What to produce –
Gather every line from the entries below that includes "system".

Study material –
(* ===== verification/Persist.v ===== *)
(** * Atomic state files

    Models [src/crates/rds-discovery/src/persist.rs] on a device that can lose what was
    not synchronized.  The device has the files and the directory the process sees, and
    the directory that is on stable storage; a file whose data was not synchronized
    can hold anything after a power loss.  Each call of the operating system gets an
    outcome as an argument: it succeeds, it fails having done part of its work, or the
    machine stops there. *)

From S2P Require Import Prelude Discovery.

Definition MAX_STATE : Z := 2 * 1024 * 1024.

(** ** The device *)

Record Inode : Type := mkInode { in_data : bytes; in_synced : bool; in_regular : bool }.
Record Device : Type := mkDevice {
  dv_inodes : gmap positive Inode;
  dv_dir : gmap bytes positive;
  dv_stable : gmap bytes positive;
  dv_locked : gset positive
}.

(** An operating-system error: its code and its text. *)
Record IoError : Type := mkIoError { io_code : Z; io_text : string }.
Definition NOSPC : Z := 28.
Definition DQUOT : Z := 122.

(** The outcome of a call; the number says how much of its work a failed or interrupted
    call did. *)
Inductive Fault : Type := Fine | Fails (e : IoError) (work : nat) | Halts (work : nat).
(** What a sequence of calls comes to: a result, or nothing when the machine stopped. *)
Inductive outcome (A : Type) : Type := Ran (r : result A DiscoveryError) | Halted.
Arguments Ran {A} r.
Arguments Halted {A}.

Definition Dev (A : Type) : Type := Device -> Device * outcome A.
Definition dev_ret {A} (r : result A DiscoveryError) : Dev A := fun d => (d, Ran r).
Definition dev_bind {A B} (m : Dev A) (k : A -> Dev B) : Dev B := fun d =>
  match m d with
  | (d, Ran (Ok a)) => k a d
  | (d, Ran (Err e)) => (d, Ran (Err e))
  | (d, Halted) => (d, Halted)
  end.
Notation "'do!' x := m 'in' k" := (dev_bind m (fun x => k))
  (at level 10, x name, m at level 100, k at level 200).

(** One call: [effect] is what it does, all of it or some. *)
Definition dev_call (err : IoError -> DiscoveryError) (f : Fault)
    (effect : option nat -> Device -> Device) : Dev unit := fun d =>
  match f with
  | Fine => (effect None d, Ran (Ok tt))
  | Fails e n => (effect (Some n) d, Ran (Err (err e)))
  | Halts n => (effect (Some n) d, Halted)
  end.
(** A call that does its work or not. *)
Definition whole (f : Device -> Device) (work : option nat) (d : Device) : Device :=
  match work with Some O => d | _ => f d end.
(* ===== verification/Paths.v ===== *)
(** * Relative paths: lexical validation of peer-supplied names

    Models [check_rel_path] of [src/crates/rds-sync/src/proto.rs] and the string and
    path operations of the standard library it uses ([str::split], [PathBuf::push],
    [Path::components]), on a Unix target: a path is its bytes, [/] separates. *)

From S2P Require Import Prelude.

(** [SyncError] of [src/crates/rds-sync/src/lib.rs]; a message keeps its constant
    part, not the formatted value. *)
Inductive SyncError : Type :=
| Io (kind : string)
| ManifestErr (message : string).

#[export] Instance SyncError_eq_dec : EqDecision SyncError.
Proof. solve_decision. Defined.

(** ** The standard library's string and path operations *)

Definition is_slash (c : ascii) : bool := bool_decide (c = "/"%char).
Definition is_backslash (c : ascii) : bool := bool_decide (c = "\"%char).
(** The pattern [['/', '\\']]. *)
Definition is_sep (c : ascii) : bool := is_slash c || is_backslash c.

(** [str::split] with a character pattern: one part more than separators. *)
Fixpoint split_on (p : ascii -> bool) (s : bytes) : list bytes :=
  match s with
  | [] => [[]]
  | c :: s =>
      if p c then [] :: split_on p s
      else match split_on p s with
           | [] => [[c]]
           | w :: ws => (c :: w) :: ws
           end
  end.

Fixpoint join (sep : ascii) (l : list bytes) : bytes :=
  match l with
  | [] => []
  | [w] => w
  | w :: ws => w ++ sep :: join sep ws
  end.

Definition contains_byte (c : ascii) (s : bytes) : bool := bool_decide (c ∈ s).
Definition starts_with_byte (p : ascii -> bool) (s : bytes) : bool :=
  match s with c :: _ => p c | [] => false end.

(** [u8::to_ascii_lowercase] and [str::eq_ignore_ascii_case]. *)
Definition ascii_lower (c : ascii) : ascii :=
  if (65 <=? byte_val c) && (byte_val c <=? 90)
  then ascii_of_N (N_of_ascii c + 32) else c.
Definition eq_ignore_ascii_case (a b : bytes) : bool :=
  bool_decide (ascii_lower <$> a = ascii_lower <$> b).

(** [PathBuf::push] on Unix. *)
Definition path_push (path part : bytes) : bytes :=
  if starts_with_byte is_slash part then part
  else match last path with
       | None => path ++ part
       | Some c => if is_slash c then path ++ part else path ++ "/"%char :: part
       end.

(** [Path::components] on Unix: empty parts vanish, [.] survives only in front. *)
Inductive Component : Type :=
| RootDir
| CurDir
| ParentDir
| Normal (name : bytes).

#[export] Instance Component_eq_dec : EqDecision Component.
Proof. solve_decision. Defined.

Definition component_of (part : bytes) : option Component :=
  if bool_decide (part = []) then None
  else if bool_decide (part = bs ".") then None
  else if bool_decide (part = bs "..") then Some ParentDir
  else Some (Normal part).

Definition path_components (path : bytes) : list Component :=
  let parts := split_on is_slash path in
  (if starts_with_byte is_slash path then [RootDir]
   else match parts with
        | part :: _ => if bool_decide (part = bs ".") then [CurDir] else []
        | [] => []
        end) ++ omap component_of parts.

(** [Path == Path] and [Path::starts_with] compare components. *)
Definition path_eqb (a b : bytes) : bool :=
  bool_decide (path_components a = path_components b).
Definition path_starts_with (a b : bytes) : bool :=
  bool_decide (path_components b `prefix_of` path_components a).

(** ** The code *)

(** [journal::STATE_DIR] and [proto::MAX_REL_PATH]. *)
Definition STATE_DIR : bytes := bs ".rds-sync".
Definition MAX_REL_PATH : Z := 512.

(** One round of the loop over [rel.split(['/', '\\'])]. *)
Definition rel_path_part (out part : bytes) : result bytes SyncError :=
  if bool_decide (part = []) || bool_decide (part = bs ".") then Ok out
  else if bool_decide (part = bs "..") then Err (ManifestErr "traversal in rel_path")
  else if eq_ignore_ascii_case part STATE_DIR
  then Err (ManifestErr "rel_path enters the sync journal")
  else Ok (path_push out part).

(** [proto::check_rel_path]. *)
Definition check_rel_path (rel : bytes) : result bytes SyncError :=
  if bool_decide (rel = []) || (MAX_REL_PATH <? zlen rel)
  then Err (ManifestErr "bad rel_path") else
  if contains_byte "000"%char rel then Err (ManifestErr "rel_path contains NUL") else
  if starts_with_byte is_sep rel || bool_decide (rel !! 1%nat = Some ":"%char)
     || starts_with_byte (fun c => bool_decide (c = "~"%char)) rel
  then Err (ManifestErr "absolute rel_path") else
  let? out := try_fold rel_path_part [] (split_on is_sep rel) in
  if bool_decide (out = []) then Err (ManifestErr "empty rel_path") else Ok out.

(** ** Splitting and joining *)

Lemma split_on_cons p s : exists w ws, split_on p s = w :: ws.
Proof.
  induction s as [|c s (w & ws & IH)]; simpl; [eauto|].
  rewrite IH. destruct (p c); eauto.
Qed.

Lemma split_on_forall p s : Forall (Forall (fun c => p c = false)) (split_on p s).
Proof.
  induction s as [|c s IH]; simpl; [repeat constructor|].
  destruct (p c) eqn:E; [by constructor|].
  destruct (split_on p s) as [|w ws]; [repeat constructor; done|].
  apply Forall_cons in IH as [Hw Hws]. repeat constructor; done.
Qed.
...
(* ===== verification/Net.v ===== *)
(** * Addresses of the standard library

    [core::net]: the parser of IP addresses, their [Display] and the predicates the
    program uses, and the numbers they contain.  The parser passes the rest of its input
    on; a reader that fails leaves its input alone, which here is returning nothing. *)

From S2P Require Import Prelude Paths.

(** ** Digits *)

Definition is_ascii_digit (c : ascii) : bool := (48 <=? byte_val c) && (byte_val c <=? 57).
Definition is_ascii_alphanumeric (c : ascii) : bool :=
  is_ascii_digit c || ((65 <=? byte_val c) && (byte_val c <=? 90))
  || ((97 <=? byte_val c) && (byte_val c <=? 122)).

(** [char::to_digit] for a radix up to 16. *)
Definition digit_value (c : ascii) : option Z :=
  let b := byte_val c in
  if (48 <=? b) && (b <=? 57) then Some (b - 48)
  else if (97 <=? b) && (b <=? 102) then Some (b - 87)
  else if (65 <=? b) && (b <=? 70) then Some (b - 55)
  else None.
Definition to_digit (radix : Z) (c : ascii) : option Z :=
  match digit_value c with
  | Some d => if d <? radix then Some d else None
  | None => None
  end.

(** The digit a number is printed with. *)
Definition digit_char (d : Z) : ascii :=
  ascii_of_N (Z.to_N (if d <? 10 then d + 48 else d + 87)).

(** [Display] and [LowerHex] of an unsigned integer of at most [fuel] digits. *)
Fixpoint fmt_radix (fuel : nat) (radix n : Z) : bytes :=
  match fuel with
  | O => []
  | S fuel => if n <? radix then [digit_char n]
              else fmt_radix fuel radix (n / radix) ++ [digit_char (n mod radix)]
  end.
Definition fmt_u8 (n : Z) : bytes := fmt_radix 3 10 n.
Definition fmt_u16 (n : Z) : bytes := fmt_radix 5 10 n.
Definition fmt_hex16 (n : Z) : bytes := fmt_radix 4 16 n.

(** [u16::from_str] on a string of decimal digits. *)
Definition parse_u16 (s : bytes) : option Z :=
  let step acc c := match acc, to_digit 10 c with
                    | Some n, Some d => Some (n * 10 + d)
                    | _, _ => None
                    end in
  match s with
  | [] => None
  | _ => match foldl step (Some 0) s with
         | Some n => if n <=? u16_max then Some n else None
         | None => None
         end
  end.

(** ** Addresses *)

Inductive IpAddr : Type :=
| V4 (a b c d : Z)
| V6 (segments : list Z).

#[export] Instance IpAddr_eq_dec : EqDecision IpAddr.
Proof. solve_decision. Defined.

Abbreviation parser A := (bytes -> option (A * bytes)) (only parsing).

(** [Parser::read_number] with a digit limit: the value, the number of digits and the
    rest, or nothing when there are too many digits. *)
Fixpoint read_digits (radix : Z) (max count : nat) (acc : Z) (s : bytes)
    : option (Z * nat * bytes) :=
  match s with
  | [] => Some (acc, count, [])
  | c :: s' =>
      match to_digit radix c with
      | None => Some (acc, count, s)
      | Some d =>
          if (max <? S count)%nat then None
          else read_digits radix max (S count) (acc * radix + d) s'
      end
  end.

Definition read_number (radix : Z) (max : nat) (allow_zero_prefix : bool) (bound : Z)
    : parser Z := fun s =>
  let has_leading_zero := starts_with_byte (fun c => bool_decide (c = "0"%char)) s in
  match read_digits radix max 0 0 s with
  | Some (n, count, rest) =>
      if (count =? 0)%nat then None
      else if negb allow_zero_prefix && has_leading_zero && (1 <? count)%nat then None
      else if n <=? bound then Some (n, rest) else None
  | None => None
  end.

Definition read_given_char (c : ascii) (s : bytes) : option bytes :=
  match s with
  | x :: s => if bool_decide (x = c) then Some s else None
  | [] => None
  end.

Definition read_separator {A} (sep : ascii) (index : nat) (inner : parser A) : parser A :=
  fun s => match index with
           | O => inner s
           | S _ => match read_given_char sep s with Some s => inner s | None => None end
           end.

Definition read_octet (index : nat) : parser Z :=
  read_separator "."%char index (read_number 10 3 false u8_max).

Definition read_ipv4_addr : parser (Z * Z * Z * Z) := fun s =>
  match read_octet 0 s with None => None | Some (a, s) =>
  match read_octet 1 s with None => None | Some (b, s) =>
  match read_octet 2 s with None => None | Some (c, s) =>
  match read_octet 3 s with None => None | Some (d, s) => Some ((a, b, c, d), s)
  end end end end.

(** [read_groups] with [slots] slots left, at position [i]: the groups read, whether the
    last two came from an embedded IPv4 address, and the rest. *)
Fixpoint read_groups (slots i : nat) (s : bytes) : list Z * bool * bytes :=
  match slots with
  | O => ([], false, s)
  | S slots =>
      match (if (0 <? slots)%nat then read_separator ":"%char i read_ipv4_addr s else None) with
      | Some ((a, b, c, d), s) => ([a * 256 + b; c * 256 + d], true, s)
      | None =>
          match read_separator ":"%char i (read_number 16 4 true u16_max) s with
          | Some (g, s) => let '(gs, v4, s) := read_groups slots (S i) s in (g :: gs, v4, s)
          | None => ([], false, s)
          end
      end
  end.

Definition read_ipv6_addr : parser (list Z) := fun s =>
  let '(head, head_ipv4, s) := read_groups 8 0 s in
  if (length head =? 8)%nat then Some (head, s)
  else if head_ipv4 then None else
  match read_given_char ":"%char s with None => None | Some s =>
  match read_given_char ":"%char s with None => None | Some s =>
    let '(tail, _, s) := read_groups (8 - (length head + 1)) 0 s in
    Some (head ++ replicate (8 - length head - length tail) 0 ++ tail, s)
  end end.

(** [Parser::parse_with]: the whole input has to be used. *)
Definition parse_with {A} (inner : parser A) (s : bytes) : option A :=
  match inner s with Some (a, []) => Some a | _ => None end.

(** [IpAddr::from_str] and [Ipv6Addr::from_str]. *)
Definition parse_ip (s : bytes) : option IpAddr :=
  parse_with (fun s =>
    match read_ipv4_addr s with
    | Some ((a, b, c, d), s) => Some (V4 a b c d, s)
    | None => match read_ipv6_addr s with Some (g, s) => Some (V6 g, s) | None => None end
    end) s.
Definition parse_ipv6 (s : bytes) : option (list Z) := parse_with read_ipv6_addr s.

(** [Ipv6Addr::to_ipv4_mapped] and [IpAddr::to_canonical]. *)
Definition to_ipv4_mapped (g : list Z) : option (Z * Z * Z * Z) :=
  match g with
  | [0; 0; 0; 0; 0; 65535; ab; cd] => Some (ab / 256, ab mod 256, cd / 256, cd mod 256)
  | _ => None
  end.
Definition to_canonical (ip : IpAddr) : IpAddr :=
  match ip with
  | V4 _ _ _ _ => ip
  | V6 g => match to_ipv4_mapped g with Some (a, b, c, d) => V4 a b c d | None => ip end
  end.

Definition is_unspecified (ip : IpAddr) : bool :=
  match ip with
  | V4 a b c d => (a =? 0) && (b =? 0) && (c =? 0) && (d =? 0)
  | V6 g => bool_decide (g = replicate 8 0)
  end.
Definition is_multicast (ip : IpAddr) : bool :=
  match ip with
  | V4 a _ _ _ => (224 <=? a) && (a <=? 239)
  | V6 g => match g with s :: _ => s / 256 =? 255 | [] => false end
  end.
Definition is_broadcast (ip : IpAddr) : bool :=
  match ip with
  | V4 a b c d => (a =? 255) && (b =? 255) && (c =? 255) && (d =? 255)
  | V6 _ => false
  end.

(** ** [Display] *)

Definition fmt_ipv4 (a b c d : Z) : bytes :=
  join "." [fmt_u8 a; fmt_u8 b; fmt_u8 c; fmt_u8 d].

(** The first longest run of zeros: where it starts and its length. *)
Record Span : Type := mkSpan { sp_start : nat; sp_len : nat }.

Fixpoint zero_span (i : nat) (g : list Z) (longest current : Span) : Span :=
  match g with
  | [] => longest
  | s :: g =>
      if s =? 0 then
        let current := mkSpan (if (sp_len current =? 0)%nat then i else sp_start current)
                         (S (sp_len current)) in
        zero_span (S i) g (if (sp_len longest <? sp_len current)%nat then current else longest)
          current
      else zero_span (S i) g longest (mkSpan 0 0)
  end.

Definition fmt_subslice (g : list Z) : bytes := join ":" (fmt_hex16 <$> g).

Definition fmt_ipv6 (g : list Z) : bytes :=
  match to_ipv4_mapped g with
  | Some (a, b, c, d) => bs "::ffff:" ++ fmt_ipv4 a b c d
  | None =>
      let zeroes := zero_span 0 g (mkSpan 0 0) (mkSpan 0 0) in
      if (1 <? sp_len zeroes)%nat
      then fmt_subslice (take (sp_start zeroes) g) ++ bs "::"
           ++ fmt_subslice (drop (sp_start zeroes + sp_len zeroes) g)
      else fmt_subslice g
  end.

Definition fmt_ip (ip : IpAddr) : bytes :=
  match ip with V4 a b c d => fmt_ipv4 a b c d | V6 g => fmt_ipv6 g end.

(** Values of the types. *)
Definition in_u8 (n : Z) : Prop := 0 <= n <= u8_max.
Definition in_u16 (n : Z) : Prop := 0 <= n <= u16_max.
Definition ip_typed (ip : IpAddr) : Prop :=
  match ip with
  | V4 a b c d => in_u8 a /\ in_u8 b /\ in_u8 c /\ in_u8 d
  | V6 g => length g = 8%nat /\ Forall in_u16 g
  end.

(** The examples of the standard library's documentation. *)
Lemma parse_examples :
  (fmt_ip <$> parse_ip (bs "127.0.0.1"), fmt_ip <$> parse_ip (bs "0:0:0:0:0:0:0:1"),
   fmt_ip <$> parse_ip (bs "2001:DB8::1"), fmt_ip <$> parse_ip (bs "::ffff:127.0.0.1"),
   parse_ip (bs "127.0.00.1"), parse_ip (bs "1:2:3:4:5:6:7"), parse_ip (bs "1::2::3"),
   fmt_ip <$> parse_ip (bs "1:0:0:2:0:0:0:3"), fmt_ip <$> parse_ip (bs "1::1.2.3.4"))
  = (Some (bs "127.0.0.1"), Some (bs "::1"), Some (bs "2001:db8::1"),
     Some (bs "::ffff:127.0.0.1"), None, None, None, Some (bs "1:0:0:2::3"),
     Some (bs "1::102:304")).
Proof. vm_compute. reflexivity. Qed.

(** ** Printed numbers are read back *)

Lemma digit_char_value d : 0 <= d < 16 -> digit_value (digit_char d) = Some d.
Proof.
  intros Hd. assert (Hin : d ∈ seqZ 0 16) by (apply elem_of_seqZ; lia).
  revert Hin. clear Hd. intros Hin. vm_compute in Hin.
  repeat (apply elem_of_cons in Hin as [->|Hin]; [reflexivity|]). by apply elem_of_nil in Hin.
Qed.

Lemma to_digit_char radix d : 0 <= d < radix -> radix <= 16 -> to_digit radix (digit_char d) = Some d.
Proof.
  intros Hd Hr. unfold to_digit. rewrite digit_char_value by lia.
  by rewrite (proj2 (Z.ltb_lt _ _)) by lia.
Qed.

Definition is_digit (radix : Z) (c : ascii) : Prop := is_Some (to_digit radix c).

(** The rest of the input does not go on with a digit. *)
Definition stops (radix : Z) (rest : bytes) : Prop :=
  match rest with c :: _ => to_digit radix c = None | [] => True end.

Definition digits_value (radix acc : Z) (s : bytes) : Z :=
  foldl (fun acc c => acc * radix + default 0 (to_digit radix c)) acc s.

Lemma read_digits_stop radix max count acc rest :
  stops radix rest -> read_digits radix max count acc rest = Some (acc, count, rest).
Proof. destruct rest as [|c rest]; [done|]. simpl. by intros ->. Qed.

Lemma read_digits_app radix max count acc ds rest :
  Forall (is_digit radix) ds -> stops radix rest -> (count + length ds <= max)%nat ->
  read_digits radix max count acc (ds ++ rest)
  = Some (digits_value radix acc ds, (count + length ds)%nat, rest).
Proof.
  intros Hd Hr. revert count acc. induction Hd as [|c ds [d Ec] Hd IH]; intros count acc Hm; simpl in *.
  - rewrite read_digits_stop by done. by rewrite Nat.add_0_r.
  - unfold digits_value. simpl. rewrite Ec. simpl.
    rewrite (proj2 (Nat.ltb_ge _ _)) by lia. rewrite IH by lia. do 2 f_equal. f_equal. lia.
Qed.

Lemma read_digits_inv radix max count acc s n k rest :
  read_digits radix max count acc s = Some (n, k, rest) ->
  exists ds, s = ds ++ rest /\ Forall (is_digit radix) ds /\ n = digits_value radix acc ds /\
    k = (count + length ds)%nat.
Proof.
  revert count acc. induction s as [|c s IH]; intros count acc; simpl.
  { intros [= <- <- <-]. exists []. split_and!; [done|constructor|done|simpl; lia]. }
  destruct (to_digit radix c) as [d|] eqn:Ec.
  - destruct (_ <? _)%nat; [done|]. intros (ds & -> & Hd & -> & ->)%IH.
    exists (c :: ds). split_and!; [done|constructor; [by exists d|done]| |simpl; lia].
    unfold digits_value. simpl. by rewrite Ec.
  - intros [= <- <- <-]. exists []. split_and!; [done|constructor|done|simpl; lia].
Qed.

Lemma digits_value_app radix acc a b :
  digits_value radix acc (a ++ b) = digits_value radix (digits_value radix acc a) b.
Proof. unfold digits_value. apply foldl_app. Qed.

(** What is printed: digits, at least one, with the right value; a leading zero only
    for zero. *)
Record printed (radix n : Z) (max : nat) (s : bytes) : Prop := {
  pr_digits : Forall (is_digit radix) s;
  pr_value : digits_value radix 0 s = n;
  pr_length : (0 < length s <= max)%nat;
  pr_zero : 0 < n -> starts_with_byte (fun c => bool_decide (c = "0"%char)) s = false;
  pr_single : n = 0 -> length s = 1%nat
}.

Final answer –
    can hold anything after a power loss.  Each call of the operating system gets an
(** An operating-system error: its code and its text. *)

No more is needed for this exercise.